= Beginning of Section =

(* ===== verification/Usage.v ===== *)
(** * Usage records

    From [crates/buzz-core/src/usage_record.rs]: the payload of a kind 44210
    event and its structural validator. *)

From Stdlib Require Import ZArith Lia Ascii.
From stdpp Require Import base list strings numbers.
From S2P Require Import Prelude MachineInt RustStr Company.
Local Open Scope Z_scope.

Record UsageBreakdown := {
  input_uncached_tokens : Z;
  cache_read_tokens : Z;
  cache_write_5m_tokens : Z;
  cache_write_1h_tokens : Z;
  output_tokens : Z;
}.
#[export] Instance UsageBreakdown_eq_dec : EqDecision UsageBreakdown.
Proof. solve_decision. Defined.

(** Every count is a [u64]. *)
Definition breakdown_wf (t : UsageBreakdown) : Prop :=
  in_u64 (input_uncached_tokens t) /\ in_u64 (cache_read_tokens t)
  /\ in_u64 (cache_write_5m_tokens t) /\ in_u64 (cache_write_1h_tokens t)
  /\ in_u64 (output_tokens t).

Inductive PaymentMode := Metered | Imputed.
#[export] Instance PaymentMode_eq_dec : EqDecision PaymentMode.
Proof. solve_decision. Defined.

Inductive UsageSource := Wire | AdapterEstimate | Manual.
#[export] Instance UsageSource_eq_dec : EqDecision UsageSource.
Proof. solve_decision. Defined.

Inductive UsageTokenField := CacheRead | CacheWrite5m | CacheWrite1h.
#[export] Instance UsageTokenField_eq_dec : EqDecision UsageTokenField.
Proof. solve_decision. Defined.

Record UsageRecordPayload := {
  source : UsageSource;
  provider : string;
  request_id : string;
  model : option string;
  timestamp : string;
  payment_mode : PaymentMode;
  tokens : option UsageBreakdown;
  unknown_token_fields : list UsageTokenField;
  amount_nanousd : option Z;
  observed_cost_nanousd : option Z;
  harness : option string;
  session_id : option string;
  turn_id : option string;
  http_status : option Z;
  description : option string;
  agent_pubkey : option string;
  channel_id : option string;
  work_context : option AgentWorkContext;
}.
#[export] Instance UsageRecordPayload_eq_dec : EqDecision UsageRecordPayload.
Proof. solve_decision. Defined.

(** The failures [validate] can return; each carries the message's field.
    [InvalidContext] wraps the work-context error the message is printed from. *)
Inductive UsageRecordError :=
| ProviderEmpty
| RequestIdEmpty
| TokensAndAmount
| NeitherTokensNorAmount
| ObservedWithAmount
| InvalidContext (e : CompanyContractError)
| WireWithUnknownFields
| UnknownFieldsWithoutTokens.

(** [UsageRecordPayload::validate]. *)
Definition validate (p : UsageRecordPayload) : Result unit UsageRecordError :=
  if str_is_empty (trim (provider p)) then Err ProviderEmpty
  else if str_is_empty (trim (request_id p)) then Err RequestIdEmpty
  else
    let? _ := match tokens p, amount_nanousd p with
              | Some _, None | None, Some _ => Ok tt
              | Some _, Some _ => Err TokensAndAmount
              | None, None => Err NeitherTokensNorAmount
              end in
    if is_some (observed_cost_nanousd p) && is_some (amount_nanousd p) then Err ObservedWithAmount
    else
      let? _ := match work_context p with
                | Some ctx => map_err InvalidContext (work_context_validate ctx)
                | None => Ok tt
                end in
      if bool_decide (source p = Wire) && negb (bool_decide (unknown_token_fields p = []))
      then Err WireWithUnknownFields
      else if negb (is_some (tokens p)) && negb (bool_decide (unknown_token_fields p = []))
      then Err UnknownFieldsWithoutTokens
      else Ok tt.

(** What an accepted record is known to satisfy. *)
Record valid_payload (p : UsageRecordPayload) : Prop := {
  valid_provider : trim (provider p) <> EmptyString;
  valid_request_id : trim (request_id p) <> EmptyString;
  valid_one_cost : is_some (tokens p) = negb (is_some (amount_nanousd p));
  valid_observed : is_some (observed_cost_nanousd p) = true -> is_some (tokens p) = true;
  valid_context : forall ctx, work_context p = Some ctx ->
    work_context_validate ctx = Ok tt;
  valid_wire : source p = Wire -> unknown_token_fields p = [];
  valid_unknown : tokens p = None -> unknown_token_fields p = [];
}.

(** [validate] accepts exactly the records its documentation describes. *)
Lemma validate_ok p : validate p = Ok tt <-> valid_payload p.
Proof.
  unfold validate. split.
  - intros H.
    destruct (str_is_empty (trim (provider p))) eqn:E1; [done|].
    destruct (str_is_empty (trim (request_id p))) eqn:E2; [done|].
    apply String.eqb_neq in E1, E2.
    destruct (tokens p) as [tk|] eqn:Et, (amount_nanousd p) as [am|] eqn:Ea; cbn in H; try done.
    all: destruct (observed_cost_nanousd p) as [oc|] eqn:Eo; cbn in H; try done.
    all: destruct (work_context p) as [ctx|] eqn:Ec; cbn in H.
    all: try (destruct (work_context_validate ctx) as [[]|err] eqn:Ev; cbn in H; [|done]).
    all: repeat case_bool_decide; cbn in H; try done.
    all: split; rewrite ?Et, ?Ea, ?Eo, ?Ec; try done; intros ctx' [= <-]; done.
  - intros [H1 H2 H3 H4 H5 H6 H7].
    apply String.eqb_neq in H1, H2. unfold str_is_empty. rewrite H1, H2.
    destruct (tokens p) as [tk|] eqn:Et, (amount_nanousd p) as [am|] eqn:Ea;
      cbn in H3; try done; cbn.
    all: destruct (observed_cost_nanousd p) as [oc|] eqn:Eo; cbn in *; try (by discriminate H4).
    all: destruct (work_context p) as [ctx|] eqn:Ec; cbn;
      [rewrite (H5 ctx eq_refl); cbn|].
    all: repeat case_bool_decide; cbn; try done; exfalso; auto.
Qed.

= End of Section =

**Problem details**
Your answer should be every line from the material above in which the word "ObservedWithAmount" appears.

**Exercise result**
| ObservedWithAmount
    if is_some (observed_cost_nanousd p) && is_some (amount_nanousd p) then Err ObservedWithAmount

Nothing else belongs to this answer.